While in most instances the provisions allowing registrants to omit disclosure of legal actions based on their materiality would be eliminated under the proposals, as discussed elsewhere in this release,71 the Commission proposes to retain a provision permitting filers to weigh the materiality of bankruptcy and insolvency proceedings involving designated persons prior to disclosure.72 Unlike the other legal proceedings to be disclosed under Item 401, bankruptcy proceedings include proceedings as to which the designated person's responsibility could vary considerably. Comment is solicited as to whether this materiality provision should be retained with respect to bankruptcy and insolvency proceedings, as proposed, or whether such actions should be disclosed without exception.
The Commission also solicits commenters' views on whether the current provisions should be expanded to require disclosure where the designated person served as a director of a company within two years before the initiation of bankruptcy or insolvency proceedings or the appointment of a receiver or conservator with respect to that company. Currently, disclosure is required only if the person was an executive officer of the entity. Commenters should identify the reasons for or against such an expansion.
Further, comment is sought as to whether the current provision requiring disclosure where the designated person served as an executive officer within two years of the identified bankruptcy or insolvency actions should be retained, as proposed, or whether the two-year time period should be shortened or lengthened, for example, to one year, or three or five years. Commenters also should address whether disclosure should be required where a designated person was an executive officer of a financial institution whose operation or sale is supervised by an administrative authority in the absence of the formal appointment of a receiver or conservator.73
2. Criminal Proceedings
Like the current Item, the proposals would require disclosure where a designated person was convicted in a criminal proceeding or was the named subject of a pending criminal action (excluding traffic violations and other minor offenses).74 However, the proposal clarifies that the Item requires disclosure of a criminal conviction resulting from a designated person's entry of a plea of nolo contendere.
3. Civil and Administrative Proceedings
a.
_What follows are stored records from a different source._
(** Adding a record keeps the records already there. *)
Lemma add_record_holds rs r b m :
  holds rs b m -> Z.of_nat (length r) <= m_record_length b -> isfull b = Some false ->
  exists b' m', add_record r (b, m) = Some (b', m') /\ holds (rs ++ [r]) b' m' /\ same_layout b b' /\
  (forall x, x < m_rawmem b \/ m_rawmem b + m_size_in_bytes b <= x -> m' x = m x).
Proof.
  intros H Hr Hfull. pose proof (room_for_next rs b m H Hfull) as HR.
  destruct H as [[Hm Hp Hroom [Wn Wl]] Hi Hn Hf Hs HP HB]. unfold in_u in *.
  unfold add_record, adjust_next_record_pointer. cbn [fst snd mbind option_bind]. rewrite Hfull. simpl.
  rewrite (wrapU_small 32 (m_record_length b - Z.of_nat (length r))) by (unfold in_u; lia).
  assert (H0 : 0 <= total rs) by (unfold total; lia). unfold ptr_size in *. simpl. rewrite Hi, Hn.
  do 2 eexists. split; [done|]. split; [|split; [done|]].
  - constructor; simpl.
    + by constructor.
    + rewrite length_app. simpl. lia.
    + rewrite total_snoc. lia.
    + apply Forall_app. split; [done|]. by constructor.
    + rewrite total_snoc, length_app. simpl. unfold ptr_size. lia.
    + intros k q Hk. unfold slot, ptr_size. simpl. pose proof (lookup_lt_Some _ _ _ Hk) as Hl. rewrite length_app in Hl. simpl in Hl.
      rewrite offset_app by lia. rewrite get_write_frame by lia.
      destruct (decide (k = length rs)) as [->|Hne].
      * rewrite offset_all. replace (_ + 8 * - _) with (m_record_pointers b - 8 * Z.of_nat (length rs)) by lia.
        apply get_put. unfold in_u. lia.
      * rewrite get_put_frame by lia. rewrite lookup_app_l in Hk by lia. apply (HP k q Hk).
    + intros k q Hk. pose proof (lookup_lt_Some _ _ _ Hk) as Hl. rewrite length_app in Hl. simpl in Hl.
      rewrite offset_app by lia. destruct (decide (k = length rs)) as [->|Hne].
      * rewrite offset_all. rewrite lookup_app_r, Nat.sub_diag in Hk by lia. injection Hk as <-. apply read_of_write.
      * rewrite lookup_app_l in Hk by lia. pose proof (offset_end _ _ _ Hk) as [].
        rewrite read_frame by lia. rewrite read_put_frame by lia. by apply HB.
  - intros x Hx. rewrite write_outside by lia. unfold put_ptr. apply write_outside. rewrite length_to_digits. lia.
Qed.

Lemma init_holds b m : allocated b -> holds [] (init_next_record_pointer b) m.
Proof.
  intros [Hm Hp Hr [Wn Wl]]. unfold in_u in *. unfold ptr_size in *. assert (0 <= m_size_in_bytes b) by nia.
  constructor; simpl; try done; unfold total, ptr_size; simpl; lia.
Qed.

Lemma add_records_holds rs : forall pre b m,
  holds pre b m -> Forall (fun r => Z.of_nat (length r) <= m_record_length b) rs ->
  match add_records rs (b, m) with
  | Some (b', m') => holds (pre ++ rs) b' m' /\ same_layout b b' /\
      (forall x, x < m_rawmem b \/ m_rawmem b + m_size_in_bytes b <= x -> m' x = m x)
  | None => exists rs1 r rs2, pre ++ rs = rs1 ++ r :: rs2 /\ m_num_records b <= Z.of_nat (length rs1) /\
      m_size_in_bytes b < total rs1 + m_record_length b + ptr_size * (Z.of_nat (length rs1) + 1)
  end.
Proof.
  induction rs as [|r rs IH]; intros pre b m H HF; cbn [add_records].
  - rewrite app_nil_r. done.
  - inversion_clear HF as [|? ? Hr HF']. destruct (isfull_defined pre b m H) as (f & Ef & Hf).
    destruct f.
    + unfold add_record. simpl. rewrite Ef. simpl. exists pre, r, rs. split; [done|]. by apply Hf.
    + destruct (add_record_holds pre r b m H Hr Ef) as (b' & m' & E & H' & L & Fr). rewrite E. simpl.
      pose proof L as (L1 & L2 & L3 & L4 & L5). specialize (IH (pre ++ [r]) b' m' H').
      rewrite L1, L3, L4, L5, <- app_assoc in IH. specialize (IH HF').
      destruct (add_records rs (b', m')) as [[b2 m2]|]; [|done].
      destruct IH as (I1 & I2 & I3). unfold same_layout in *. split; [done|]. split; [intuition congruence|].
      intros x Hx. rewrite I3 by done. by apply Fr.
Qed.

(** *** The reversal of the pointers *)

Lemma swap_keys_frame keys count m ix x :
  0 <= ix <= count -> x < keys \/ keys + ptr_size * (count + 1) <= x -> swap_keys keys count m ix x = m x.
Proof.
  intros Hi Hx. unfold swap_keys, put_ptr, ptr_size in *. rewrite write_outside by (rewrite length_to_digits; lia).
  apply write_outside. rewrite length_to_digits. lia.
Qed.

Lemma swap_keys_get keys count m ix i :
  0 <= ix -> 2 * ix <= count -> 0 <= i <= count ->
  (forall j, 0 <= j <= count -> in_u 64 (get_ptr m (keys + ptr_size * j))) ->
  get_ptr (swap_keys keys count m ix) (keys + ptr_size * i) =
  get_ptr m (keys + ptr_size * (if (i =? ix) || (i =? count - ix) then count - i else i)).
Proof.
  intros H0 H2 Hi W. unfold swap_keys, ptr_size in *. destruct (Z.eqb_spec i ix) as [->|Hne]; simpl.
  - by rewrite get_put by (apply W; lia).
  - rewrite get_put_frame by lia. destruct (Z.eqb_spec i (count - ix)) as [->|Hne'].
    + rewrite get_put by (apply W; lia). do 2 f_equal. lia.
    + by rewrite get_put_frame by lia.
Qed.

Lemma swap_loop keys count m (n : nat) :
  (forall j, 0 <= j <= count -> in_u 64 (get_ptr m (keys + ptr_size * j))) ->
  Z.of_nat n <= count / 2 + 1 -> 0 <= count ->
  (forall i, 0 <= i <= count ->
     get_ptr (fold_left (swap_keys keys count) (seqZ 0 (Z.of_nat n)) m) (keys + ptr_size * i) =
     get_ptr m (keys + ptr_size * (if (i <? Z.of_nat n) || (count - i <? Z.of_nat n) then count - i else i))) /\
  (forall x, x < keys \/ keys + ptr_size * (count + 1) <= x -> fold_left (swap_keys keys count) (seqZ 0 (Z.of_nat n)) m x = m x).
Proof.
  intros W. induction n as [|n IH]; intros Hn Hc.
  - change (Z.of_nat 0) with 0. change (seqZ 0 0) with (@nil Z). cbn [fold_left]. split; [|done]. intros i Hi. destruct (Z.ltb_spec i 0), (Z.ltb_spec (count - i) 0); simpl; try lia; done.
  - destruct IH as [IH IF]; [lia..|]. rewrite Nat2Z.inj_succ, <- Z.add_1_r. rewrite seqZ_app by lia. rewrite fold_left_app.
    change (seqZ (0 + Z.of_nat n) 1) with [0 + Z.of_nat n]. cbn [fold_left]. rewrite Z.add_0_l.
    pose proof (Z.mul_div_le count 2 ltac:(lia)). set (m' := fold_left _ (seqZ 0 (Z.of_nat n)) m) in *. split.
    + intros i Hi. assert (W' : forall j, 0 <= j <= count -> in_u 64 (get_ptr m' (keys + ptr_size * j))).
      { intros j Hj. rewrite IH by done. apply W. destruct (_ || _); lia. }
      rewrite swap_keys_get by (done || lia). rewrite IH by (destruct (_ || _); lia). do 3 f_equal.
      destruct (Z.eqb_spec i (Z.of_nat n)), (Z.eqb_spec i (count - Z.of_nat n)), (Z.ltb_spec i (Z.of_nat n)), (Z.ltb_spec (count - i) (Z.of_nat n)),
        (Z.ltb_spec i (Z.of_nat n + 1)), (Z.ltb_spec (count - i) (Z.of_nat n + 1)); simpl; try lia;
      destruct (Z.ltb_spec (count - i) (Z.of_nat n)), (Z.ltb_spec (count - (count - i)) (Z.of_nat n)), (Z.ltb_spec i (Z.of_nat n)); simpl; lia.
    + intros x Hx. rewrite swap_keys_frame by lia. by apply IF.
Qed.
Lemma split_on_app (sep : Ascii.ascii) (a b : string) :
  occurs sep a = false →
  split_on sep (a +:+ String sep b) = a :: split_on sep b.
Proof.
  induction a as [|x a IH].
  - intros _. change ("" +:+ String sep b) with (String sep b). simpl.
    by rewrite Ascii.eqb_refl.
  - change (String x a +:+ String sep b) with (String x (a +:+ String sep b)).
    simpl. intros [Hx Ha]%orb_false_iff. by rewrite Hx, IH.
Qed.

Lemma split_on_present (sep : Ascii.ascii) (s : string) :
  occurs sep s = true → ∃ a b rest, split_on sep s = a :: b :: rest.
Proof.
  induction s as [|x s IH]; [done|]. simpl.
  destruct (Ascii.eqb x sep) eqn:Hx; simpl.
  - intros _. destruct s as [|y s]; simpl; [by eexists _, _, _|].
    destruct (Ascii.eqb y sep); [by eexists _, _, _|].
    destruct (split_on sep s); by eexists _, _, _.
  - intros (a & b & rest & ->)%IH. by eexists _, _, _.
Qed.

Lemma split_on_last (sep : Ascii.ascii) (a b : string) :
  occurs sep b = false →
  ∃ first rest, split_on sep (a +:+ String sep b) = first :: rest
                ∧ last rest = Some b.
Proof.
  intros Hb. induction a as [|x a (first & rest & IH & Hlast)].
  - change ("" +:+ String sep b) with (String sep b). simpl.
    rewrite Ascii.eqb_refl, split_on_absent by done. by eexists _, _.
  - change (String x a +:+ String sep b) with (String x (a +:+ String sep b)).
    simpl. rewrite IH. destruct (Ascii.eqb x sep).
    + exists "", (first :: rest). split; [done|].
      destruct rest; [done|]. done.
    + by exists (String x first), rest.
Qed.

Lemma py_index_lookup {A} (l : list A) (i : nat) (x : A) :
  l !! i = Some x → py_index l (Z.of_nat i) = Ok x.
Proof.
  intros Hx. unfold py_index. apply lookup_lt_Some in Hx as Hlt.
  assert ((Z.of_nat i <? 0) = false) as -> by lia.
  assert ((0 <=? Z.of_nat i) = true) as -> by lia.
  assert ((Z.of_nat i <? Z.of_nat (length l)) = true) as -> by lia.
  simpl. by rewrite Nat2Z.id, Hx.
Qed.
(** Email route, batch: line 87-107.  [queue] is the queue of the key
    with the new element appended. *)
Lemma POST_batch notification emailMetadata (st : State W) :
  notification.(Notification.DeliveryRoute) = Email ->
  notification.(Notification.NotificationType) = Batch ->
  decodeEmail notification = Some emailMetadata ->
  let key := notification.(Notification.EventName) in
  let queue := (notificationsMap st !!! key ++ [emailMetadata]) in
  POST notification st =
    if (Z.of_nat (length queue) =? batchAmount)%Z then
      let address := EmailAddress (hd emailMetadata queue) in
      let (err, w) := SendEmail emailService address (joinBodies queue) (world st) in
      (sent err,
       mkState (match err with
                | Some _ => <[key := queue]> (notificationsMap st)
                | None => <[key := []]> (notificationsMap st)
                end) w
         (calls st ++ [CallSendEmail address (joinBodies queue)]))
    else (received, mkState (<[key := queue]> (notificationsMap st)) (world st) (calls st)).
Proof.
  intros Hroute Htype Hdec%decodeEmail_Some key queue.
  unfold POST_notification. rewrite decide_True by done. rewrite Hdec, Htype.
  rewrite decide_False by done. rewrite decide_True by done.
  unfold bind, index, assign; cbn [notificationsMap world calls].
  rewrite lookup_total_insert_eq. fold key. fold queue.
  destruct (Z.of_nat (length queue) =? batchAmount)%Z; [|done].
  destruct queue as [|first queue'] eqn:Hqueue.
  { subst queue. by destruct (notificationsMap st !!! key). }
  unfold sendEmail; cbn [notificationsMap world calls hd].
  destruct (SendEmail _ _ _ _) as [[e|] w]; [done|].
  cbn [notificationsMap world calls]. by rewrite insert_insert_eq.
Qed.

(** Email route, a type that is neither instant nor batch: the inner
    switch has no case for it and control reaches line 120. *)
Lemma POST_email_other notification emailMetadata st :
  notification.(Notification.DeliveryRoute) = Email ->
  notification.(Notification.NotificationType) <> Instant ->
  notification.(Notification.NotificationType) <> Batch ->
  decodeEmail notification = Some emailMetadata ->
  POST notification st = (received, st).
Proof.
  intros Hroute Hi Hb Hdec%decodeEmail_Some.
  unfold POST_notification. rewrite decide_True by done. rewrite Hdec.
  by rewrite !decide_False by done.
Qed.

(** System route: line 109-114. *)
Lemma POST_system notification st :
  notification.(Notification.DeliveryRoute) = System ->
  POST notification st =
    let (err, w) := Insert notificationRepo notification (world st) in
    (inserted err, mkState (notificationsMap st) w (calls st ++ [CallInsert notification])).
Proof.
  intros Hroute. unfold POST_notification. rewrite Hroute.
  rewrite decide_False by done. rewrite decide_True by done.
  unfold bind, insertNotification.
  destruct (Insert _ _ _) as [[e|] w]; done.
Qed.

(** Any other route: line 115-117. *)
Lemma POST_unknown_route notification st :
  notification.(Notification.DeliveryRoute) <> Email ->
  notification.(Notification.DeliveryRoute) <> System ->
  POST notification st = (JSON StatusBadRequest "error" "Invalid notification type", st).
Proof.
  intros He Hs. unfold POST_notification. by rewrite !decide_False by done.
Qed.

End Steps.

(** ** Strings and merged bodies *)

Lemma append_assoc (s1 s2 s3 : string) : (s1 +:+ s2) +:+ s3 = s1 +:+ (s2 +:+ s3).
Proof.
  induction s1 as [|a s1 IH]; [done|].
  change (String a ((s1 +:+ s2) +:+ s3) = String a (s1 +:+ (s2 +:+ s3))).
  by rewrite IH.
Qed.

Lemma append_empty_r (s : string) : s +:+ "" = s.
Proof.
  induction s as [|a s IH]; [done|].
  change (String a (s +:+ "") = String a s). by rewrite IH.
Qed.

Lemma fold_bodies (queue : list EmailMetadata) (emailBody : string) :
  fold_left (fun emailBody email => emailBody +:+ (EmailBody email +:+ LF)) queue emailBody
  = emailBody +:+ mergedBody queue.
Proof.
  revert emailBody. induction queue as [|email queue IH]; intros emailBody; cbn [fold_left mergedBody].
  - by rewrite append_empty_r.
  - by rewrite IH, !append_assoc.
Qed.

(** The loop of the handler computes the merged body. *)
Lemma joinBodies_mergedBody (queue : list EmailMetadata) : joinBodies queue = mergedBody queue.
Proof. unfold joinBodies. by rewrite fold_bodies. Qed.

Lemma arrivals_same key (batch : list EmailMetadata) :
  arrivals key (pair key <$> batch) = batch.
Proof.
  induction batch as [|email batch IH]; [done|].
  cbn. rewrite decide_True by done. by rewrite IH.
Qed.

Lemma arrivals_other key key' (batch : list EmailMetadata) :
  key <> key' -> arrivals key' (pair key <$> batch) = [].
Proof.
  intros Hne. induction batch as [|email batch IH]; [done|].
  cbn. by rewrite decide_False by done.
Qed.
Money penalty consent decrees and other orders or sanctions. Disclosure concerning civil and administrative proceedings involving designated persons now is limited to judicial orders restricting specified business activities,75 administrative orders restricting such activities for more than 60 days,76 and judicial or administrative findings of securities or commodities law violations.77 As proposed, any judicial or administrative finding, order or sanction relating to violations of federal and state securities and commodities laws and regulations, or laws and regulations respecting financial institutions or insurance companies, would trigger disclosure.78 The exemption from disclosure of administrative proceedings that impose restrictions for periods of less than 60 days would be eliminated. Comment is solicited as to whether this exemption should be retained, but with a shorter time period, such as 20, 10 or five days.
As a result of the proposed amendments, disclosure would be required of any order or sanction resulting from proceedings brought under the federal securities laws, including court-imposed civil money penalties and judicial orders temporarily barring an individual from serving as an officer or director of a public company, as authorized by the Remedies Act.79 Disclosure of such orders or sanctions would be required, whether or not the court makes a finding that securities laws were violated.80
Similarly, disclosure explicitly would be required of any judicial or administrative finding, order or sanction issued or imposed against the designated person under the enforcement provisions of the federal laws and regulations governing financial institutions, as amended by the Financial Institutions Reform, Recovery and Enforcement Act of 1989 (''FIRREA''),81 as well as under similar state statutes and regulations.82 For example, the proposed disclosure requirements would reach a civil money penalty imposed pursuant to a settlement agreement between a designated person and a bank regulator, where the final order neither included findings of violations of the law nor imposed any limitation on that person's acting in any capacity related to banks or savings and loan associations.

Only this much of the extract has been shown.